Depressed2Now and then you might preach a sermon and finish on a personal emotional high that lasts for days.  Typically you won’t.  William Willimon wrote that,  “On any Sunday you can give it your all and still know that the Word deserves more.” Typically you may find yourself feeling vulnerable, weak, drained, self-critical and/or regretful.  Post-preaching stress disorder: known by most preachers, not understood by most others.

People in your congregation probably don’t understand PPSD.  They are quite happy to chat with you after you have preached.  They might want to talk about other things (that can be tough – it feels like they ignored you completely).  They might want to talk about your message (that can be tough – you may feel too vulnerable at this stage).  They might want to discuss some detail in your message (that can be tough – your purpose and big idea related to major life change, but their discussion might revolve around some incidental element, or even be a misunderstanding of what you said).
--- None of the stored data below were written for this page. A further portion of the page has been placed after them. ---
Lemma redraw_status srv r contentType err : redrawFaceMask srv r contentType <> Err ("refreshed", err).
Proof. unfold redrawFaceMask. repeat case_match; congruence. Qed.

Lemma bundle_item_ok srv request cid : cid ∈ Bundles request ->
  item_ok srv request (refreshBundleFaceMask srv cid)
    (VariantOverrides.VariantOverrideKey cid Config.PrivacyFaceBlurVariantKey).
Proof.
  intros Hin w w' res. unfold refreshBundleFaceMask. destruct (validateCID cid) eqn:HV; cbn [negb].
  2:{ intros [= <- <-]. by apply failed_ok. }
  destruct (readManifest cid w) as [w1 [manifest|]] eqn:HR;
    assert (Hsame : same_overrides (overrides w) (overrides w1))
      by (intros k; by rewrite <- (readManifest_overrides cid w), HR).
  2:{ intros [= <- <-]. by apply failed_ok. }
  destruct (m_Variants manifest !! _) as [variant|] eqn:HVr.
  2:{ intros [= <- <-]. split; [by left|]. by intros x [= <-]. }
  destruct (ClusterTryFetchPath _ _) as [rd|] eqn:HF'; [|intros [= <- <-]; by apply failed_ok].
  destruct (redrawFaceMask _ _ _) as [mask|[status err]] eqn:HD.
  2:{ intros [= <- <-]. apply failed_ok; [|done]. intros ->. revert HD. by apply redraw_status. }
  destruct (_ && _); [intros [= <- <-]; by apply failed_ok|].
  eapply stored_ok; [exact HD| |exact Hsame]. left. by exists cid, w, w1, manifest.
Qed.

Lemma poster_item_ok srv request poster : poster ∈ Posters request ->
  item_ok srv request (refreshPosterFaceMask srv poster) (VariantOverrides.VariantOverrideKey (Mask poster) "").
Proof.
  intros Hin w w' res. unfold refreshPosterFaceMask.
  destruct (validateCID (Source poster)) eqn:HVs, (validateCID (Mask poster)) eqn:HVm; cbn [negb orb];
    try (intros [= <- <-]; by apply failed_ok).
  destruct (fetchVideoAsset _) as [rd|] eqn:HF'; [|intros [= <- <-]; by apply failed_ok].
  destruct (redrawFaceMask _ _ _) as [mask|[status err]] eqn:HD.
  2:{ intros [= <- <-]. apply failed_ok; [|done]. intros ->. revert HD. by apply redraw_status. }
  eapply stored_ok; [exact HD| |done]. right. by exists poster.
Qed.
(** A rendition's file name says its key. *)
Lemma named_inj v1 v2 : ImageProc.named v1 -> ImageProc.named v2 ->
  ImageProc.v_Filename v1 = ImageProc.v_Filename v2 -> ImageProc.v_Key v1 = ImageProc.v_Key v2.
Proof.
  intros (e1 & -> & H1) (e2 & -> & H2) HE. rewrite <- !append_assoc in HE.
  repeat (apply elem_of_cons in H1 as [->|H1]); [..|by apply elem_of_nil in H1];
  repeat (apply elem_of_cons in H2 as [->|H2]); try (by apply elem_of_nil in H2);
    rewrite !append_assoc in HE.
  - by apply append_inj_r in HE.
  - by apply ends_differ in HE.
  - symmetry in HE. by apply ends_differ in HE.
  - by apply append_inj_r in HE.
Qed.

Lemma named_not_reserved v : ImageProc.named v ->
  ImageProc.v_Filename v <> OriginalFilename /\ ImageProc.v_Filename v <> ManifestFilename.
Proof.
  intros (e & -> & H).
  assert (Hl : forall t, last (chars t) <> Some "g"%char -> last (chars t) <> Some "p"%char ->
    ImageProc.v_Key v +:+ "." +:+ e <> t).
  { intros t H1 H2 <-. rewrite !chars_append, !last_app in H1, H2.
    repeat (apply elem_of_cons in H as [->|H]); [by apply H1|by apply H2|by apply elem_of_nil in H]. }
  split; by apply Hl.
Qed.

Lemma add_variants_snoc vs v e a : add_variants (vs ++ [v]) e a =
  (<[ImageProc.v_Filename v := ImageProc.v_Data v]> (add_variants vs e a).1,
   <[ImageProc.v_Key v := asset_of v]> (add_variants vs e a).2).
Proof. unfold add_variants. by rewrite fold_left_app. Qed.

(** Every asset is a rendition whose bytes are in the bundle under its path. *)
Lemma add_variants_assets vs e k x : Forall ImageProc.named vs ->
  (add_variants vs e ∅).2 !! k = Some x ->
  exists v, v ∈ vs /\ ImageProc.v_Key v = k /\ x = asset_of v /\
    (add_variants vs e ∅).1 !! ImageProc.v_Filename v = Some (ImageProc.v_Data v).
Proof.
  induction vs as [|w vs IH] using rev_ind; intros HF Hk;
    [unfold add_variants in Hk; cbn [fold_left snd] in Hk; by rewrite lookup_empty in Hk|].
  rewrite add_variants_snoc in Hk |- *. apply Forall_app in HF as [HF Hw].
  apply Forall_cons in Hw as [Hw _]. cbn [fst snd] in *.
  destruct (decide (ImageProc.v_Key w = k)) as [<-|Hne].
  - rewrite lookup_insert_eq in Hk. injection Hk as <-. exists w.
    rewrite lookup_insert_eq. split_and!; [set_solver|done|done|done].
  - rewrite lookup_insert_ne in Hk by done. destruct (IH HF Hk) as (v & Hv & Hkv & -> & Hd).
    exists v. split_and!; [set_solver|done|done|]. rewrite lookup_insert_ne; [done|].
    intros HE. apply Hne. rewrite <- Hkv. apply named_inj; [done| |done].
    rewrite Forall_forall in HF. by apply HF.
Qed.

Lemma add_variants_entries vs e f : (forall v, v ∈ vs -> ImageProc.v_Filename v <> f) ->
  (add_variants vs e ∅).1 !! f = e !! f.
Proof.
  induction vs as [|w vs IH] using rev_ind; intros HF; [done|].
  rewrite add_variants_snoc. cbn [fst]. rewrite lookup_insert_ne by (apply HF; set_solver).
  apply IH. intros v Hv. apply HF. set_solver.
Qed.

Lemma add_variants_key vs e k : (exists v, v ∈ vs /\ ImageProc.v_Key v = k) ->
  is_Some ((add_variants vs e ∅).2 !! k).
Proof.
  induction vs as [|w vs IH] using rev_ind; intros (v & Hv & Hk); [by apply elem_of_nil in Hv|].
  rewrite add_variants_snoc. cbn [snd]. destruct (decide (ImageProc.v_Key w = k)) as [<-|Hne].
  - by rewrite lookup_insert_eq.
  - rewrite lookup_insert_ne by done. apply IH. exists v. split; [|done].
    apply elem_of_app in Hv as [Hv|Hv]; [done|]. apply list_elem_of_singleton in Hv as ->. done.
Qed.

(** A mask is the asset its key names: no configured size takes its name. *)
Lemma mask_asset vs e k v rest : Forall ImageProc.named vs ->
  v ∈ vs -> ImageProc.v_Key v = k ->
  (forall w, w ∈ vs -> ImageProc.v_Key w = k -> w = v) -> rest = add_variants vs e ∅ ->
  rest.2 !! k = Some (asset_of v) /\ rest.1 !! ImageProc.v_Filename v = Some (ImageProc.v_Data v).
Proof.
  intros HF Hv Hk HU ->. destruct (add_variants_key vs e k) as [x Hx]; [by exists v|].
  destruct (add_variants_assets vs e k x HF Hx) as (w & Hw & Hkw & -> & Hd).
  by rewrite (HU w Hw Hkw) in Hx, Hd.
Qed.

(** The manifest names exactly what the bundle holds: what it names is there, with
    its size, and nothing is there that it does not name but itself. *)
Definition consistent (entries : gmap string string) (m : Manifest) : Prop :=
  let size path n := exists content, entries !! path = Some content /\ n = Z.of_nat (String.length content) in
  a_BundlePath (m_Original m) = OriginalFilename /\ size OriginalFilename (a_Size (m_Original m)) /\
  m_Size m = a_Size (m_Original m) /\ a_Path (m_Original m) = "/file/" +:+ m_CID m /\
  (forall k a, m_Variants m !! k = Some a ->
     size (a_BundlePath a) (a_Size a) /\ a_Path a = "/file/" +:+ m_CID m +:+ "/" +:+ k /\
     a_BundlePath a <> OriginalFilename /\ a_BundlePath a <> ManifestFilename) /\
  (forall path, is_Some (entries !! path) ->
     path = ManifestFilename \/ path = OriginalFilename \/
     exists k a, m_Variants m !! k = Some a /\ a_BundlePath a = path) /\
  (exists m0 json, MarshalManifest m0 = Some json /\ entries !! ManifestFilename = Some json /\
     m = Finalize (m_CID m) m0).

(** A picture's two masks are in its bundle, under their keys. *)
Definition masked_by (p : ImageProc.Processor) (contentType : string) (entries : gmap string string)
  (m : Manifest) (stripped : string) : Prop :=
  forall w h f src, ImageProc.DecodeConfig stripped = Some (w, h, f) -> ImageProc.Decode stripped = Some src ->
  exists faces, ImageProc.Detect p (ImageProc.toNRGBA src) = Some faces /\
    forall k img, (k, img) ∈ [(Config.PrivacyBlurVariantKey, ImageProc.whole_blur p src);
                              (Config.PrivacyFaceBlurVariantKey, ImageProc.faces_blur p src faces)] ->
    exists a content, m_Variants m !! k = Some a /\ entries !! a_BundlePath a = Some content /\
      a_BundlePath a ∈ [k +:+ ".jpg"; k +:+ ".webp"] /\
      ImageProc.encode p img (ImageProc.outputFormat p (ImageProc.normalizeFormat f contentType)) = Ok content.

Definition good_sizes (p : ImageProc.Processor) : Prop :=
  Forall Config.good_variant (Config.Variants (ImageProc.cfg p)).

(** The two masks among the renditions: nothing else has their names. *)
Lemma masks_found p src format vs e : good_sizes p -> Forall ImageProc.named vs ->
  format ∈ ["jpeg"; "webp"] -> ImageProc.masks_first p src format vs ->
  exists faces, ImageProc.Detect p (ImageProc.toNRGBA src) = Some faces /\
    forall k img, (k, img) ∈ [(Config.PrivacyBlurVariantKey, ImageProc.whole_blur p src);
                              (Config.PrivacyFaceBlurVariantKey, ImageProc.faces_blur p src faces)] ->
    exists v, v ∈ vs /\ ImageProc.v_Key v = k /\ ImageProc.encode p img format = Ok (ImageProc.v_Data v) /\
      (add_variants vs e ∅).2 !! k = Some (asset_of v) /\
      (add_variants vs e ∅).1 !! ImageProc.v_Filename v = Some (ImageProc.v_Data v).
Proof.
  intros HG HF Hf (faces & whole & faced & rest & HD & Hw & Hm & HV & HR). exists faces. split; [done|].
  assert (HK : forall w, w ∈ rest ->
    ImageProc.v_Key w <> Config.PrivacyBlurVariantKey /\ ImageProc.v_Key w <> Config.PrivacyFaceBlurVariantKey).
  { intros w Hin. destruct (HR w Hin) as (c & Hc & -> & _). unfold good_sizes in HG.
    rewrite Forall_forall in HG. specialize (HG c Hc).
    split; apply Config.good_variant_key; try done; set_solver. }
  intros k img Hin.
  assert (exists v, v ∈ vs /\ ImageProc.v_Key v = k /\ ImageProc.encode p img format = Ok (ImageProc.v_Data v) /\
    forall w, w ∈ vs -> ImageProc.v_Key w = k -> w = v) as (v & Hv & Hk & He & HU).
  { rewrite HV. apply elem_of_cons in Hin as [[= -> ->]|Hin];
      [|apply list_elem_of_singleton in Hin as [= -> ->]].
    - eexists. split; [left|]. split_and!; [done|exact Hw|]. intros w Hin Hkw.
      apply elem_of_cons in Hin as [->|Hin]; [done|]. apply elem_of_cons in Hin as [->|Hin]; [done|].
      by destruct (HK w Hin).
    - eexists. split; [right; left|]. split_and!; [done|exact Hm|]. intros w Hin Hkw.
      apply elem_of_cons in Hin as [->|Hin]; [done|]. apply elem_of_cons in Hin as [->|Hin]; [done|].
      by destruct (HK w Hin). }
  destruct (mask_asset vs e k v _ HF Hv Hk HU eq_refl). by exists v.
Qed.

(** A name the rest of the file says is one rendition's: under one key there is one
    file, since a size's key tells its mode. *)
Lemma one_file_per_key p src format vs : good_sizes p -> ImageProc.masks_first p src format vs ->
  forall v w, v ∈ vs -> w ∈ vs -> ImageProc.v_Key v = ImageProc.v_Key w ->
  ImageProc.v_Filename v = ImageProc.v_Filename w.
Proof.
  intros HG (faces & whole & faced & rest & _ & _ & _ & -> & HR).
  assert (HC : forall v, v ∈ rest -> exists c, Config.good_variant c /\
    ImageProc.v_Key v = Config.Key c /\ ImageProc.v_Filename v = ImageProc.size_file format c).
  { intros v Hv. destruct (HR v Hv) as (c & Hc & ? & ?). exists c. split; [|done].
    unfold good_sizes in HG. rewrite Forall_forall in HG. by apply HG. }
  assert (HK : forall v k, v ∈ rest -> k ∈ [Config.PrivacyBlurVariantKey; Config.PrivacyFaceBlurVariantKey] ->
    ImageProc.v_Key v <> k).
  { intros v k Hv Hk. destruct (HC v Hv) as (c & Hc & -> & _). apply Config.good_variant_key; [done|].
    rewrite !elem_of_cons in Hk |- *. destruct Hk as [-> | [-> | []%elem_of_nil]]; auto. }
  intros v w Hv Hw HE. rewrite !elem_of_cons in Hv, Hw.
  destruct Hv as [-> | [-> | Hv]], Hw as [-> | [-> | Hw]]; try done;
    try (cbn in HE; symmetry in HE; exfalso; eapply HK; [exact Hw| |exact HE]; by_dec);
    try (cbn in HE; exfalso; eapply HK; [exact Hv| |exact HE]; by_dec).
  destruct (HC v Hv) as (c & Hc & Kc & ->), (HC w Hw) as (c' & Hc' & Kc' & ->).
  rewrite Kc, Kc' in HE. unfold ImageProc.size_file. rewrite HE. do 2 f_equal.
  enough (bool_decide (Config.VMode c = "fit") = bool_decide (Config.VMode c' = "fit")) as -> by done.
  apply bool_decide_ext. exact (Config.key_says_mode c c' Hc Hc' HE).
Qed.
It is not the fault of people in your congregation.  After all, there are probably many jobs and tasks that have emotional fall-out that you do not grasp.  Starting an education program in this area might just seem a little self-serving and self-promotional (look what I go through every week!).  So what to do?  Here are a few quick suggestions for those who struggle with PPSD:

1. Create a small team who do understand.  Your spouse would be a wise place to start.  After all, church requires up to an hour of complex interactions.  Then you go home.  It may not subside for another 36 hours!  Also, bring it into the conversation with your preaching team.  This could be other people who preach, or people who help discuss, plan, pray or feedback on the preaching ministry in the church.  None of us should try to do a preaching ministry alone . . . you need a team and they need to understand PPSD.

2. Let PPSD push you up against God in post-preaching conversation.  The danger is that we go it alone and end up crashing in some way.  Some will struggle with discouragement or depression.  Some will struggle with self-absorption and time-wasting.  Some will struggle with temptation and specific sins.  Some will struggle with a combination of these and more.  Some will struggle sometimes.  Some will struggle every time.  We are not designed to go it alone!  Let the PPSD push you up against God so that you take time to prayerfully reflect after preaching.  Maybe a Sunday afternoon walk.  Maybe a Monday morning prayer and reflection time.  You cannot leave God out until Tuesday and then start the process again.

3. Make notes during PPSD and review later.  It is not the time for massive ministry decisions, or self-critique, etc.  Know that your thinking is cloudy at this point, so make some notes and then look at them later in the week.  Learn, but keep it in context.  Ideally talk it through with others who will be honest with you.  It may be that your perspective is all skewed.  Or it may be bang on.  Either way, you will learn more in the context of a team.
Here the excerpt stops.